Льюис Уоллес - Бен-Гур
– Я всего лишь плотник, а Назарет – деревня, – осторожно ответил на это Иосиф. – Улица, на которой стоит моя мастерская, не ведет ни к какому из городов. Строгание досок и тесание столбов не оставляют мне времени для споров о вере.
– Но ты же иудей, – серьезно произнес рабби. – Ты иудей, и род твой восходит к Давиду. Не может быть, чтобы ты был готов платить другие подати, кроме шекеля на храм, по древнему закону Иеговы.
Иосиф продолжал хранить спокойствие.
– Я отнюдь не жалуюсь, – продолжал его друг, – на размер этой подати – один денарий – сущий пустяк. Но! Позорно само обложение этим налогом. Да и кроме того, уплата этого налога есть не что иное, как покорность тирании. Скажи мне – вправду ли Иуда утверждает, что он и есть мессия? Ведь ты жил среди его приверженцев.
– Мне доводилось слышать, как его последователи называли его мессией, – отвечал Иосиф.
При этих его словах белый плат сдвинулся чуть больше, нежели ранее, и на мгновение выглянуло все лицо девушки. Взор рабби был как раз направлен в ту сторону, и ему удалось увидеть черты лица редкостной красоты, на котором был написан искренний интерес; затем лицо это порозовело, и плат вернулся на свое место.
Политикан тут же забыл все свои рассуждения.
– Твоя дочь весьма привлекательна, – заметил он, понизив голос.
– Она не дочь мне, – повторил свои слова Иосиф.
На лице рабби отразилось такое изумление, что назаретянин поспешил добавить:
– Она дочь Иоакима и Анны из Вифлеема, о которых тебе по крайней мере доводилось слышать, поскольку это весьма почтен…
– Да, – рабби почтительно склонил голову, – я их знаю. Род их восходит к Давиду. Я хорошо с ними знаком.
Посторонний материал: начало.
Lemma open_bank_below i a d dp :
  shaped spec 0 d → bank_inv spec pr d → path_ok spec power a → a !! 0%nat = Some i →
  node_at spec a power d = Some dp → all_closed spec pr dp = false →
  ∃ rg r, open_at i d rg = Some r ∧ take (power + 1) rg = take (power + 1) a.
Proof.
  intros Hd Hinv Ha Hi Hp Hcl. pose proof (bp_levels spec pr) as [Hpb Hbr]. pose proof (row_lt (spec:=spec)).
  destruct (node_at_total spec 0 power a d) as (dp'&?&Hsp); [done|lia|lia|done|]. simplify_eq.
  assert (length (take (power + 1) a) = (power + 1)%nat) as Hlt by (rewrite length_take; destruct Ha; lia).
  destruct (not_closed_bank power dp (take (power + 1) a)) as (s&db&Hls&Hn&Hst); [done|lia|done|done|].
  set (rg := take (power + 1) a ++ s) in *.
  assert (take (power + 1) rg = take (power + 1) a) as Hpre by (by unfold rg; rewrite take_app_le, take_take, Nat.min_id by lia).
  assert (node_at spec rg bank d = Some db) as Hb.
  { rewrite (node_at_through rg 0 power bank d dp Hd); [done|lia|].
    rewrite (node_at_ext spec rg a 0 power); [done|done| |lia]. intros t Ht.
    rewrite <-(lookup_take_lt rg (power + 1) t), <-(lookup_take_lt a (power + 1) t) by lia. by rewrite Hpre. }
  assert (one_row pr (info db)) as Hone.
  { by apply (bank_inv_node_at rg 0 d). }
  destruct (one_row_bank_row _ Hone) as [[? _]|(_&r&Hr&_)]; [done|].
  exists rg, r. split; [|done]. unfold open_at. rewrite decide_True; [by rewrite Hb|]. split; [done|].
  rewrite <-(lookup_take_lt rg (power + 1) 0), Hpre, lookup_take_lt by lia. done.
Qed.

Lemma moved_effect i a c d d1 :
  shaped spec 0 d → shaped spec 0 d1 → bank_inv spec pr d → a !! 0%nat = Some i →
  moved spec pr a d c d1 → row_effect i a d d1 c.
Proof.
  intros Hd Hd1 Hinv Hi Hm. pose proof (bp_levels spec pr) as [Hpb Hbr].
  destruct Hm as [r db d1 Ha Hr Hb Hst Hu|db d1 Ha Hb Hst Hu|c r db Ha Hc Hr Hb Hst Hrow|c dp d1 Ha Hc Hp Hu
    |dp d1 Ha Hp Hcl Hu|dp Ha Hp Hcl].
  - pose proof (bank_inv_node_at a 0 d db Hd Hinv Hb) as Hone.
    destruct (one_row_bank_row _ Hone) as [[_ Hnone]|[E _]]; [|destruct (states_distinct spec pr); congruence].
    apply Eff_act with r; [done|by rewrite (open_at_addr i a d db)|].
    intros rg. rewrite (open_at_bank i a d d1 _ Hd Hd1 Ha Hi Hu).
    2:{ apply (upd_at_result spec a 0 bank d d1 _ Hd Hu). pose proof (node_at_level spec a 0 bank d db Hb Hd). by destruct db. }
    case_decide; [|done]. destruct db as [n cs]. apply bank_row_opened. simpl.
    destruct Hone as [[_ E]|[E _]]; simpl in *; [by rewrite E, insert_empty|destruct (states_distinct spec pr); congruence].
  - pose proof (bank_inv_node_at a 0 d db Hd Hinv Hb) as Hone.
    destruct (one_row_bank_row _ Hone) as [[E _]|(_&r&Hsome&_)]; [destruct (states_distinct spec pr); congruence|].
    apply Eff_pre with r; [by rewrite (open_at_addr i a d db)|].
    intros rg. rewrite (open_at_bank i a d d1 _ Hd Hd1 Ha Hi Hu).
    2:{ apply (upd_at_result spec a 0 bank d d1 _ Hd Hu). pose proof (node_at_level spec a 0 bank d db Hb Hd). by destruct db. }
    case_decide; [|done]. destruct db as [n cs]. by apply bank_row_closed.
  - pose proof (bank_inv_node_at a 0 d db Hd Hinv Hb) as Hone.
    destruct (one_row_bank_row _ Hone) as [[E _]|(_&r'&Hsome&Hrs)]; [destruct (states_distinct spec pr); congruence|].
    apply Eff_access with r; [done..| |done]. rewrite (open_at_addr i a d db) by done.
    rewrite Hrs in Hrow. destruct Hrow as [x Hx]. apply lookup_singleton_Some in Hx as [-> _]. done.
  - apply Eff_none; [naive_solver|]. intros rg.
    rewrite (open_at_power i a d d1 dp _ id Hd Hd1 Ha Hi Hu Hp); [by case_decide| | |done].
    + apply (upd_at_result spec a 0 power d d1 _ Hd Hu). pose proof (node_at_level spec a 0 power d dp Hp Hd). by destruct dp.
    + intros b. assert (level_int spec (level (info dp)) = power) as Hl by (by apply (node_at_level spec a 0 power d)).
      destruct dp as [n cs]. simpl in Hl |- *. by rewrite !decide_False by lia.
  - destruct (open_bank_below i a d dp) as (rg0&r0&Hopen&Hpre); [done..|].
    destruct (node_at_total spec 0 power a d) as (dp'&?&Hsp); [done|lia|lia|done|]. simplify_eq.
    apply Eff_prea with rg0 r0; [done..|]. intros rg.
    rewrite (open_at_power i a d d1 dp _ (λ _, None) Hd Hd1 Ha Hi Hu Hp); [done| | |done].
    + apply (upd_at_result spec a 0 power d d1 _ Hd Hu). apply (node_at_level spec a 0) in Hp; [|done].
      destruct dp as [n cs]. simpl in Hp |- *. by case_decide.
    + intros b. rewrite (node_at_close_all b power) by (done || lia).
      destruct (node_at spec b bank dp) as [[n cs]|]; simpl; [by apply bank_row_closed|done].
  - by apply Eff_none; [auto|].
Qed.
– Ну так вот, они умерли, – продолжал назаретянин. – Умерли в Назарете. Иоаким не был богат, но все же он оставил в наследство дом и сад, которые должны быть разделены между их дочерьми Маркам и Марией. Это одна из них; и, чтобы спасти свою часть наследства, она должна быть замужем за ближайшим родственником. Теперь она моя жена.
– Так ты доводишься…
– Ей дядей.
– Понимаю. И коль скоро вы оба родились в Вифлееме, римляне потребовали, чтобы ты пришел вместе с ней для переписи. – Рабби всплеснул руками и в негодовании возвел очи горе: – Но Бог Израиля еще жив. Настанет день Его отмщения!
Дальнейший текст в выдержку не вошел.